United Farm Workers Files Lawsuit Over H-2A Wage Freeze - Modern Farmer

United Farm Workers Files Lawsuit Over H-2A Wage Freeze

A new rule would keep wages at a previous rate for several years.

Farm workers in California.
Photography by F. Armstrong Photography on Shutterstock

A labor group is suing the federal government over a proposed wage freeze for foreign agricultural workers in the H-2A visa program. 

At the beginning of November, the Trump administration announced wages would be frozen at their current rates through 2021 and 2022. In response, United Farm Workers filed a lawsuit, reports The Packer, to stop that regulation from taking effect.

H-2A workers have a set wage that is different from other state or federal minimum wages; it’s calculated to avoid having a negative effect on the wages of American citizens. Essentially, the USDA conducts a big survey of farmers to find out what they’re paying farmworkers, then figures out an hourly wage from that. The idea is to keep farmers from paying such a low price that Americans refuse to take those jobs, which would create an artificial labor shortage where there isn’t one. It’s called the adverse effect wage rate.

On the other hand, there actually has been a significant labor shortage for farmworkers, during the COVID-19 pandemic more than ever. This wage rate is not well liked by many farmers, who see wages rise while their earnings do not rise in turn, though this isn’t particularly different from any other employer-employee relationship: the employer wants to pay as little as possible, and the employee wants to earn as much as possible.

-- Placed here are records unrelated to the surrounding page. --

(** The pixels of the block at [(startx, starty)], in the order of the
    loops. *)
Definition block_pixels (config : configuration)
    (width height startx starty : Z) : list (Z * Z) :=
  flat_map
    (fun y =>
       List.map (fun x => (x, y))
         (Zrange startx
            (Z.to_nat (Z.min width (startx + x_thingy config) - startx))))
    (Zrange starty
       (Z.to_nat (Z.min height (starty + y_thingy config) - starty))).

(** The number of blocks along a side: the quotient, rounded up. *)
Definition blocks (side step : Z) : Z := ((side + step - 1) / step)%Z.
End FixedBlock.

(** * Properties *)

Unset Implicit Arguments.

(** ** The loop budget *)

Lemma bind_Done {A B : Type} (c : outcome A) (k : A -> outcome B) (b : B) :
  bind c k = Done b -> exists a, c = Done a /\ k a = Done b.
Proof.
  destruct c as [a| |]; simpl; intros Hk; try discriminate.
  exists a; split; [reflexivity | exact Hk].
Qed.

Lemma Done_inj {A : Type} (a b : A) : Done a = Done b -> a = b.
Proof. intros Heq. injection Heq as Heq. exact Heq. Qed.

Lemma bind_not_OutOfFuel {A B : Type} (c : outcome A) (k : A -> outcome B) :
  bind c k <> OutOfFuel ->
  c <> OutOfFuel /\ forall a, c = Done a -> k a <> OutOfFuel.
Proof.
  destruct c as [a| |]; simpl; intros Hk; split; congruence.
Qed.

Section Budget.
Context {D : Type} `{Double D}.

(** A run that ends within its budget ends the same way with a larger
    one. *)
Lemma line_from_more_fuel (config : Configuration D) pixels W Hh qw qh y :
  forall fuel fuel' x,
    (fuel <= fuel')%nat ->
    line_from fuel config pixels W Hh qw qh y x <> OutOfFuel ->
    line_from fuel' config pixels W Hh qw qh y x
    = line_from fuel config pixels W Hh qw qh y x.
Proof.
  induction fuel as [|fuel IH]; intros fuel' x Hle Hne.
  - simpl in Hne. congruence.
  - destruct fuel' as [|fuel']; [lia|].
    simpl in *. destruct (dlt x (of_int W)); [|reflexivity].
    destruct (region_char config pixels W Hh _) as [c| |]; simpl in *;
      try reflexivity.
    rewrite IH; [reflexivity | lia |].
    intros Hout. rewrite Hout in Hne. simpl in Hne. congruence.
Qed.

Lemma lines_from_more_fuel (config : Configuration D) pixels W Hh qw qh :
  forall fuel fuel' n n' y,
    (fuel <= fuel')%nat -> (n <= n')%nat ->
    lines_from fuel n config pixels W Hh qw qh y <> OutOfFuel ->
    lines_from fuel' n' config pixels W Hh qw qh y
    = lines_from fuel n config pixels W Hh qw qh y.
Proof.
  intros fuel fuel' n. induction n as [|n IH]; intros n' y Hf Hn Hne.
  - simpl in Hne. congruence.
  - destruct n' as [|n']; [lia|].
    simpl in *. destruct (dlt y (of_int Hh)); [|reflexivity].
    destruct (bind_not_OutOfFuel _ _ Hne) as [Hl Hrest].
    rewrite (line_from_more_fuel config pixels W Hh qw qh y fuel fuel' _ Hf Hl).
    destruct (line_from fuel config pixels W Hh qw qh y (of_int 0))
      as [line| |]; simpl in *; try reflexivity.
    rewrite IH; [reflexivity | exact Hf | lia |].
    intros Hout. rewrite Hout in Hne. simpl in Hne. congruence.
Qed.

Lemma doAsciiConversion_more_fuel (config : Configuration D) pixels W Hh
    (fuel fuel' : nat) :
  (fuel <= fuel')%nat ->
  doAsciiConversion fuel config pixels W Hh <> OutOfFuel ->
  doAsciiConversion fuel' config pixels W Hh
  = doAsciiConversion fuel config pixels W Hh.
Proof.
  intros Hle Hne. unfold doAsciiConversion in *.
  apply lines_from_more_fuel; assumption.
Qed.
End Budget.

(** ** Exact arithmetic: conversions and comparisons *)

Lemma SIZE_MAX_value : SIZE_MAX = 18446744073709551615%Z.
Proof. reflexivity. Qed.

Lemma DENSITY_size_value : DENSITY_size = 68%Z.
Proof. reflexivity. Qed.

Section Exact.
Local Open Scope R_scope.

Lemma R_trunc_nonneg (x : R) : 0 <= x -> R_trunc x = Zfloor x.
Proof.
  intros Hx. unfold R_trunc. destruct (Rle_dec 0 x); [reflexivity | tauto].
Qed.

Lemma Zfloor_nonneg (x : R) : 0 <= x -> (0 <= Zfloor x)%Z.
Proof. intros Hx. apply Zfloor_lub. exact Hx. Qed.

Lemma Zfloor_below (x : R) (z : Z) : x < IZR z -> (Zfloor x < z)%Z.
Proof.
  intros Hx. apply lt_IZR. destruct (Zfloor_bound x) as [Hlo _]. lra.
Qed.

Lemma to_size_t_exact (x : R) :
  0 <= x -> x < IZR (SIZE_MAX + 1) -> to_size_t x = Done (Zfloor x).
Proof.
  intros H0 Hmax. unfold to_size_t. cbn [dtrunc Exact_double].
  rewrite (R_trunc_nonneg _ H0).
  pose proof (Zfloor_nonneg _ H0). pose proof (Zfloor_below _ _ Hmax).
  replace ((0 <=? Zfloor x)%Z && (Zfloor x <=? SIZE_MAX)%Z) with true;
    [reflexivity|].
  symmetry. apply andb_true_intro. split; apply Z.leb_le; lia.
Qed.

Lemma to_uint32_exact (x : R) :
  0 <= x -> x < IZR (UINT32_MAX + 1) -> to_uint32 x = Done (Zfloor x).
Proof.
  intros H0 Hmax. unfold to_uint32. cbn [dtrunc Exact_double].
  rewrite (R_trunc_nonneg _ H0).
  pose proof (Zfloor_nonneg _ H0). pose proof (Zfloor_below _ _ Hmax).
  replace ((0 <=? Zfloor x)%Z && (Zfloor x <=? UINT32_MAX)%Z) with true;
    [reflexivity|].
  symmetry. apply andb_true_intro. split; apply Z.leb_le; lia.
Qed.

Lemma R_ltb_lt (x y : R) : x < y -> R_ltb x y = true.
Proof. intros Hxy. unfold R_ltb. destruct (Rlt_dec x y); tauto. Qed.

Lemma R_ltb_ge (x y : R) : y <= x -> R_ltb x y = false.
Proof.
  intros Hxy. unfold R_ltb. destruct (Rlt_dec x y); [lra | reflexivity].
Qed.

Lemma R_eqb_neq (x y : R) : x <> y -> R_eqb x y = false.
Proof.
  intros Hxy. unfold R_eqb. destruct (Req_dec_T x y); [tauto | reflexivity].
Qed.

(** The floor of a quotient of integers is the integer quotient. *)
Lemma Zfloor_div (a b : Z) :
  (0 < b)%Z -> Zfloor (IZR a / IZR b) = (a / b)%Z.
Proof.
  intros Hb. apply Zfloor_eq.
  assert (HbR : 0 < IZR b) by (apply IZR_lt; exact Hb).
  pose proof (Z.mul_div_le a b Hb) as Hlo.
  pose proof (Z.mul_succ_div_gt a b Hb) as Hhi.
  apply IZR_le in Hlo. apply IZR_lt in Hhi.
  rewrite mult_IZR in Hlo. unfold Z.succ in Hhi.
  rewrite mult_IZR, plus_IZR in Hhi.
  split.
  - apply (Rmult_le_reg_r (IZR b)); [exact HbR|].
    unfold Rdiv. rewrite Rmult_assoc, Rinv_l by lra. lra.
  - apply (Rmult_lt_reg_r (IZR b)); [exact HbR|].
    unfold Rdiv. rewrite Rmult_assoc, Rinv_l by lra. lra.
Qed.
End Exact.

(** ** The density ramp *)

Lemma get_in_range (s : string) :
  forall n, (n < String.length s)%nat -> exists c, String.get n s = Some c.
Proof.
  induction s as [|a s IH]; intros n Hn; simpl in Hn.
  - lia.
  - destruct n as [|n]; simpl.
    + exists a. reflexivity.
    + apply IH. lia.
Qed.

Lemma get_is_member (s : string) :
  forall n c, String.get n s = Some c -> In c (list_ascii_of_string s).
Proof.
  induction s as [|a s IH]; intros n c Hget; simpl in Hget.
  - discriminate.
  - destruct n as [|n]; simpl.
    + left. congruence.
    + right. apply (IH n). exact Hget.
Qed.

Lemma DENSITY_get (index : Z) :
  (0 <= index < DENSITY_size)%Z ->
  String.get (Z.to_nat index) DENSITY = Some (ramp index).
Proof.
  intros Hi. unfold ramp.
  destruct (get_in_range DENSITY (Z.to_nat index)) as [c Hc].
  - unfold DENSITY_size in Hi. lia.
  - rewrite Hc. reflexivity.
Qed.

Lemma DENSITY_printable : Forall printable (list_ascii_of_string DENSITY).
Proof.
  unfold printable. apply Forall_forall. intros c Hc.
  assert (Hb : forallb (fun c => (32 <? nat_of_ascii c)%nat
                                 && (nat_of_ascii c <? 127)%nat)
                 (list_ascii_of_string DENSITY) = true)
    by (vm_compute; reflexivity).
  rewrite forallb_forall in Hb. specialize (Hb c Hc).
  apply andb_prop in Hb. destruct Hb as [H1 H2].
  apply Nat.ltb_lt in H1. apply Nat.ltb_lt in H2. lia.
Qed.

(** ** The density mapper *)

Section Mapper.
Context {D : Type} `{Double D}.

(** What is written for an index: a space from [DENSITY.size()] on, the
    ramp character below. *)
Lemma density_char_of_index (config : Configuration D) (L : D) (index : Z) :
  density_index config L = Done index ->
  (0 <= index)%Z ->
  density_char config L
  = Done (if (DENSITY_size <=? index)%Z then space else ramp index).
Proof.
  intros Hidx H0. unfold density_char. rewrite Hidx. cbn [bind].
  destruct (DENSITY_size <=? index)%Z eqn:Hle; [reflexivity|].
  apply Z.leb_gt in Hle. rewrite DENSITY_get by lia. reflexivity.
Qed.

Lemma to_size_t_nonneg (x : D) (t : Z) :
  to_size_t x = Done t -> (0 <= t <= SIZE_MAX)%Z.
Proof.
  unfold to_size_t. destruct (dtrunc x) as [t'|]; [|discriminate].
  destruct ((0 <=? t')%Z && (t' <=? SIZE_MAX)%Z) eqn:Hb; [|discriminate].
  intros Heq. injection Heq as <-. apply andb_prop in Hb.
  destruct Hb as [H1 H2]. apply Z.leb_le in H1. apply Z.leb_le in H2. lia.
Qed.
End Mapper.

Section ExactMapper.
Local Open Scope R_scope.

Lemma scaled_index_exact (m : Z) (L : R) :
  (0 <= m <= SIZE_MAX)%Z -> 0 <= L <= 1 ->
  to_size_t (IZR m * L) = Done (Zfloor (IZR m * L))
  /\ (0 <= Zfloor (IZR m * L) <= m)%Z.
Proof.
  intros [Hm0 Hm1] [HL0 HL1].
  assert (H0 : 0 <= IZR m) by (apply IZR_le; exact Hm0).
  assert (Hp0 : 0 <= IZR m * L) by (apply Rmult_le_pos; assumption).
  assert (Hp1 : IZR m * L <= IZR m) by nra.
  split.
  - apply to_size_t_exact; [exact Hp0|].
    assert (IZR m < IZR (SIZE_MAX + 1)) by (apply IZR_lt; lia). lra.
  - split; [apply Zfloor_nonneg; exact Hp0|].
    apply le_IZR. destruct (Zfloor_bound (IZR m * L)) as [Hlo _]. lra.
Qed.

Lemma wrap_size_t_range (z : Z) : (0 <= wrap_size_t z <= SIZE_MAX)%Z.
Proof.
  unfold wrap_size_t. rewrite SIZE_MAX_value.
  pose proof (Z.mod_pos_bound z (2 ^ 64) eq_refl). lia.
Qed.

Lemma wrap_size_t_small (z : Z) :
  (0 <= z <= SIZE_MAX)%Z -> wrap_size_t z = z.
Proof.
  rewrite SIZE_MAX_value. intros Hz. unfold wrap_size_t.
  apply Z.mod_small. lia.
Qed.

Lemma oriented_unit (invert : bool) (L : R) :
  0 <= L <= 1 -> 0 <= oriented invert L <= 1.
Proof. intros HL. unfold oriented. destruct invert; lra. Qed.

Lemma density_index_exact (config : Configuration R) (L : R) :
  (0 <= num_spaces config)%Z ->
  (num_spaces config + DENSITY_size - 1 <= SIZE_MAX)%Z ->
  0 <= L <= 1 ->
  density_index config L
  = Done (spec_index (num_spaces config) (inverted config) L)
  /\ (0 <= spec_index (num_spaces config) (inverted config) L
      <= DENSITY_size + num_spaces config - 1)%Z.
Proof.
  intros HP0 HP1 HL. unfold density_index, spec_index, RAMP_LENGTH.
  rewrite DENSITY_size_value in *.
  rewrite wrap_size_t_small by lia.
  cbn [of_int dsub dmul Exact_double].
  assert (Hor : 0 <= oriented (inverted config) L <= 1)
    by (apply oriented_unit; exact HL).
  unfold oriented in Hor.
  destruct (inverted config); cbn [negb];
    apply scaled_index_exact; first [lia | exact Hor].
Qed.
End ExactMapper.



(** The mapper on IEEE doubles at the ends of the luminance range: with
    padding 9 and inversion, luminance 0 gives the first ramp character; with
    padding 0 and no inversion, luminance 0 gives the last one. *)
Example density_char_heaviest :
  density_char (cfg true 80 40 (dlit 1 2 : float) 9) (of_int 0)
  = Done "@"%char.
Proof. vm_compute. reflexivity. Qed.

Example density_char_lightest :
  density_index (cfg false 80 40 (dlit 1 2 : float) 0) (of_int 0) = Done 67%Z
  /\ density_char (cfg false 80 40 (dlit 1 2 : float) 0) (of_int 0)
     = Done "`"%char.
Proof. vm_compute. split; reflexivity. Qed.
Lemma u64_checked_add_None a b : u64_checked_add a b = None ↔ u64_max < a + b.
Proof.
  unfold u64_checked_add. destruct (Z.leb_spec (a + b) u64_max) as [L|L].
  - split; [done|lia].
  - by split.
Qed.

Lemma u64_wrapping_sub_exact a b :
  is_u64 a → 0 ≤ b ≤ a → u64_wrapping_sub a b = a - b.
Proof.
  unfold is_u64, u64_max, u64_wrapping_sub. intros Ha Hb.
  apply Z.mod_small. lia.
Qed.

(** ** Sums of integer lists *)

Definition Zsum (l : list Z) : Z := foldr Z.add 0 l.

Lemma Zsum_app l k : Zsum (l ++ k) = Zsum l + Zsum k.
Proof. induction l as [|x l IH]; simpl; [done|]. rewrite IH. lia. Qed.

Lemma Zsum_nonneg l : Forall (λ x, 0 ≤ x) l → 0 ≤ Zsum l.
Proof. induction 1; simpl; lia. Qed.

#[global] Instance Zsum_Permutation : Proper ((≡ₚ) ==> (=)) Zsum.
Proof. intros l k. induction 1; simpl; lia. Qed.

(** [try_fold(0, checked_add)]: the total, or [None] once a partial sum leaves [u64]. *)
Fixpoint u64_checked_sum (acc : Z) (l : list Z) : option Z :=
  match l with
  | [] => Some acc
  | x :: l' =>
      match u64_checked_add acc x with
      | Some acc' => u64_checked_sum acc' l'
      | None => None
      end
  end.

Lemma u64_checked_sum_spec l acc :
  Forall (λ x, 0 ≤ x) l → acc ≤ u64_max →
  u64_checked_sum acc l =
    if acc + Zsum l <=? u64_max then Some (acc + Zsum l) else None.
Proof.
  intros Hl. revert acc. induction Hl as [|x l Hx Hl IH]; intros acc Hacc; simpl.
  - rewrite Z.add_0_r. by destruct (Z.leb_spec acc u64_max); [|lia].
  - pose proof (Zsum_nonneg l Hl).
    destruct (u64_checked_add acc x) as [acc'|] eqn:E.
    + apply u64_checked_add_Some in E as [-> ?]. rewrite IH by lia.
      by rewrite !Z.add_assoc.
    + apply u64_checked_add_None in E.
      by destruct (Z.leb_spec (acc + (x + Zsum l)) u64_max); [lia|].
Qed.

(** ** Automation shared by the components *)

Create HintDb bolt.
Create Rewrite HintDb bolt.
#[export] Hint Resolve Zsum_nonneg : bolt.
#[export] Hint Rewrite @rust_ret_eq Zsum_app : bolt.

(** Take apart a monadic run in the hypotheses, one bind at a time. *)
Ltac rust_inv :=
  repeat match goal with
  | H : (_ ≫= _) _ = Some _ |- _ => apply rust_bind_Some in H as (? & ? & ? & ?)
  | H : mret _ _ = Some _ |- _ => injection H as ? ?; subst
  | H : Some _ = Some _ |- _ => injection H as ? ?; subst
  end.

(** Take apart a chain of [?] that came out [Ok]. *)
Ltac result_inv :=
  repeat match goal with
  | H : result_bind _ _ = Ok _ |- _ =>
      let a := fresh "a" in let E := fresh "E" in
      apply result_bind_Ok in H as (a & E & H); simpl in H
  | H : ok_or _ _ = Ok _ |- _ => apply ok_or_Ok in H
  | H : ensure _ _ = Ok _ |- _ => apply ensure_Ok in H
  | H : Ok _ = Ok _ |- _ => injection H as H
  end.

On September 30, the Trump administration announced that it would simply not be conducting the Farm Labor Survey, which is used to set the adverse effect wage rate. The November announcement laid bare the plans for H-2A workers: the rates for 2021 and 2022 would be frozen to the rate used in 2020, which due to the canceled survey actually uses data from 2019. In 2023 and beyond, this rule would find that H-2A workers are paid in accordance with data from the Employment Cost Index, which comes from the Department of Labor and is specific to farm work. 

The Employment Cost Index rises significantly more slowly than the previous wage rate, which means that H-2A workers will simply be paid less than they ordinarily would have. The lawsuit says their calculations find an average of nearly $170 million in difference per year over the next ten years, money which is being directly transferred from farm workers to farm owners. 

The incoming Biden administration would have the power to change this rule, though NPR suggests that process could take “a year or more.”